Assignment: Let your answer be the line containing "by (Z.to_euclidean_division_equations; lia)." and every line below it to the end of the records, copied exactly.

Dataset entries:
#####

Lemma encode_shape cp :
  0x80 <= cp <= 0x10ffff ->
  exists l cs u valid, utf8_encode cp = l :: cs /\ 0xc2 <= l < 0xf8 /\ wf_bytes cs
    /\ Forall (fun i => 0x80 <= i) cs /\ lead_spec l = Some (u, valid, length cs)
    /\ cont_value u cs = cp /\ valid < cp /\ 0 <= u < 8 * 64 ^ (3 - Z.of_nat (length cs)).
Proof.
  intros H. unfold utf8_encode.
  destruct (Z.ltb_spec cp 0x80); [lia|].
  destruct (Z.ltb_spec cp 0x800); [|destruct (Z.ltb_spec cp 0x10000)];
    do 4 eexists; (split; [reflexivity|]);
    (split; [Z.to_euclidean_division_equations; lia|]);
    (split; [repeat (apply Forall_cons;
      [unfold is_byte; Z.to_euclidean_division_equations; lia|]); apply Forall_nil|]);
    (split; [repeat (apply Forall_cons;
      [Z.to_euclidean_division_equations; lia|]); apply Forall_nil|]).
  - split.
    { unfold lead_spec. do 3 (case_if; [Z.to_euclidean_division_equations; lia|]).
      case_if; [reflexivity|Z.to_euclidean_division_equations; lia]. }
    cbn -[Z.lt Z.le Z.modulo Z.div Z.add Z.mul Z.sub].
    repeat split; try (Z.to_euclidean_division_equations; lia).
  - split.
    { unfold lead_spec. do 2 (case_if; [Z.to_euclidean_division_equations; lia|]).
      case_if; [reflexivity|Z.to_euclidean_division_equations; lia]. }
    cbn -[Z.lt Z.le Z.modulo Z.div Z.add Z.mul Z.sub].
    repeat split; try (Z.to_euclidean_division_equations; lia).
  - split.
    { unfold lead_spec. case_if; [Z.to_euclidean_division_equations; lia|].
      case_if; [reflexivity|Z.to_euclidean_division_equations; lia]. }
    cbn -[Z.lt Z.le Z.modulo Z.div Z.add Z.mul Z.sub].
    repeat split; try (Z.to_euclidean_division_equations; lia).
Qed.
Lemma hex_text_spec t fuel ui p :
  hex_table t -> (0 < fuel)%nat -> 0 <= ui < 16 ^ Z.of_nat fuel ->
  exists ds, hex_text t fuel ui p = ds ++ p /\ Num.hexval_from 0 ds = Some ui
    /\ (1 <= length ds <= fuel)%nat.
Proof.
  intros Ht. revert ui p; induction fuel as [|fuel IH]; intros ui p Hf H; [lia|].
  cbn [hex_text]. change 0xf with (Z.ones 4). rewrite Z.land_ones, Z.shiftr_div_pow2 by lia.
  change (2 ^ 4) with 16. assert (Hm := Z.mod_pos_bound ui 16 ltac:(lia)).
  assert (Hq := Z.div_mod ui 16 ltac:(lia)).
  destruct (Z.eqb_spec (ui / 16) 0) as [E|E].
  - exists [tbl t (ui mod 16)]. cbn [app Num.hexval_from length]. rewrite Ht by lia.
    repeat split; try lia. f_equal. lia.
  - rewrite Nat2Z.inj_succ, Z.pow_succ_r in H by lia.
    destruct (IH (ui / 16) (tbl t (ui mod 16) :: p)) as (ds & -> & Hv & Hl).
    + destruct fuel; [|lia]. cbn in H. lia.
    + split; [apply Z.div_pos; lia|]. apply Z.div_lt_upper_bound; lia.
    + exists (ds ++ [tbl t (ui mod 16)]).
      rewrite <- app_assoc, hexval_from_app, Hv, length_app.
      cbn [app Num.hexval_from length]. rewrite Ht by lia. repeat split; try lia. f_equal. lia.
Qed.

(** The temporary buffer of [NGX_INT64_LEN] bytes is enough for any value. *)
Lemma num_text_dec n :
  0 <= n < 2 ^ 64 ->
  forallb is_digit (num_text n 0) = true /\ decval (num_text n 0) = n
  /\ (1 <= length (num_text n 0) <= NGX_INT64_LEN)%nat.
Proof.
  intros H. unfold num_text. rewrite Z.eqb_refl.
  assert (E : (if n <=? NGX_MAX_UINT32_VALUE then dec_text NGX_INT64_LEN (u32 n) []
               else dec_text NGX_INT64_LEN n []) = dec_text NGX_INT64_LEN n []).
  { case_if; [|reflexivity]. rewrite u32_small by byte_lia. reflexivity. }
  rewrite E. destruct (dec_text_spec NGX_INT64_LEN n []) as (ds & -> & Hd & Hv & Hl).
  - cbv. lia.
  - change (10 ^ Z.of_nat NGX_INT64_LEN) with 100000000000000000000. lia.
  - rewrite app_nil_r. auto.
Qed.

Lemma num_text_hex n h :
  h = 1 \/ h = 2 -> 0 <= n < 2 ^ 64 ->
  Num.hexval_from 0 (num_text n h) = Some n
  /\ (1 <= length (num_text n h) <= NGX_INT64_LEN)%nat.
Proof.
  intros Hh H.
  assert (exists t, hex_table t /\ num_text n h = hex_text t NGX_INT64_LEN n [])
    as (t & Ht & ->).
  { destruct hex_table_both. destruct Hh; subst h; unfold num_text; cbn [Z.eqb Pos.eqb].
    - exists hex_lower. auto.
    - exists hex_upper. auto. }
  destruct (hex_text_spec t NGX_INT64_LEN n [] Ht) as (ds & -> & Hv & Hl).
  - cbv. lia.
  - change (16 ^ Z.of_nat NGX_INT64_LEN) with 1208925819614629174706176. lia.
  - rewrite app_nil_r. auto.
Qed.

(** Padding and the safe copy keep a prefix of the padded number. *)
Lemma sprintf_num_firstn room ui zero h width :
  ngx_sprintf_num room ui zero h width =
  firstn room (repeat zero (width - length (num_text ui h)) ++ num_text ui h).
Proof.
  unfold ngx_sprintf_num. set (p := num_text ui h). clearbody p.
  rewrite firstn_app, repeat_length. set (k := (width - length p)%nat). clearbody k.
  destruct (Nat.le_gt_cases k room).
  - rewrite Nat.min_l by lia. rewrite (firstn_all2 (repeat zero k)); [reflexivity|].
    rewrite repeat_length. lia.
  - rewrite Nat.min_r by lia. replace (room - k)%nat with 0%nat by lia.
    rewrite Nat.sub_diag. cbn. rewrite !app_nil_r.
    replace k with (room + (k - room))%nat by lia. rewrite repeat_app, firstn_app, repeat_length.
    rewrite Nat.sub_diag, firstn_all2 by (rewrite repeat_length; lia). cbn. now rewrite app_nil_r.
Qed.

Lemma decval_zeros k l : decval (repeat "0"%chr k ++ l) = decval l.
Proof. unfold decval. induction k; [reflexivity|]. exact IHk. Qed.
Lemma parse_isoc t : tm_ok t -> 0 <= day_of (tm_year t, tm_mon t, tm_mday t) ->
  stamp t <= MAX_TIME -> ngx_parse_http_time (isoc_text t) = Ok (stamp t).
Proof.
  intros F H1 H2. unfold ngx_parse_http_time, isoc_text.
  set (dd := if tm_mday t <? 10 then _ else _).
  set (rest := " "%chr :: clock_text t ++ " "%chr :: d4 (tm_year t)).
  destruct (parse_start t (mon_text t ++ " "%chr :: dd ++ rest) F) as (_ & _ & S3 & Hd & Hy).
  rewrite S3. destruct (month_read t (" "%chr :: dd ++ rest) F) as (M1 & M2 & M3 & M4).
  assert (Mb : skip_blanks (mon_text t ++ " "%chr :: dd ++ rest) = mon_text t ++ " "%chr :: dd ++ rest)
    by exact (M4 _).
  rewrite Mb. clear Mb M4.
  assert (Ld : length dd = 2%nat) by (unfold dd; case_if; reflexivity).
  destruct (Nat.ltb_spec (length (mon_text t ++ " "%chr :: dd ++ rest)) 18);
    [exfalso; unfold rest in *; lengths|].
  cbn [parse_day obind]. rewrite M1, M2. run_parse.
  assert (Y : parse_year_day isoc 32 (dd ++ rest) = Ok (2038, tm_mday t, rest)).
  { unfold parse_year_day, dd. assert (1 <= tm_mday t) by (destruct F as (_ & _ & _ & _ & F5 & _); lia).
    destruct (Z.ltb_spec (tm_mday t) 10).
    - cbn [rd nth_error obind app Z.eqb Pos.eqb skipn].
      rewrite (digit_read _ 0 (tm_mday t)) by (try reflexivity; lia). reflexivity.
    - unfold d2. cbn [rd nth_error obind app].
      destruct (Z.eqb_spec (48 + tm_mday t / 10 mod 10) 32) as [E|_];
        [exfalso; Z.to_euclidean_division_equations; lia|].
      rewrite (digit_read _ 0 (tm_mday t / 10 mod 10)) by
        (try reflexivity; Z.to_euclidean_division_equations; lia).
      cbn [rd nth_error obind skipn].
      destruct (Z.eqb_spec (48 + tm_mday t mod 10) 32) as [E|_];
        [exfalso; Z.to_euclidean_division_equations; lia|].
      rewrite (digit_read _ 0 (tm_mday t mod 10)) by
        (try reflexivity; Z.to_euclidean_division_equations; lia).
      cbn [obind skipn fst snd]. replace (tm_mday t / 10 mod 10 * 10 + tm_mday t mod 10) with (tm_mday t)
        by (Z.to_euclidean_division_equations; lia). reflexivity. }
  rewrite Y. cbn [obind]. unfold rest. rewrite parse_clock_read by exact F.
  rewrite expect_read, skip_1. cbn [obind].
  rewrite <- (app_nil_r (d4 (tm_year t))), four_digits_read by lia. cbn [obind].
  now apply parse_finish.
Qed.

#####

Task answer:
        by (Z.to_euclidean_division_equations; lia). reflexivity. }
  rewrite Y. cbn [obind]. unfold rest. rewrite parse_clock_read by exact F.
  rewrite expect_read, skip_1. cbn [obind].
  rewrite <- (app_nil_r (d4 (tm_year t))), four_digits_read by lia. cbn [obind].
  now apply parse_finish.
Qed.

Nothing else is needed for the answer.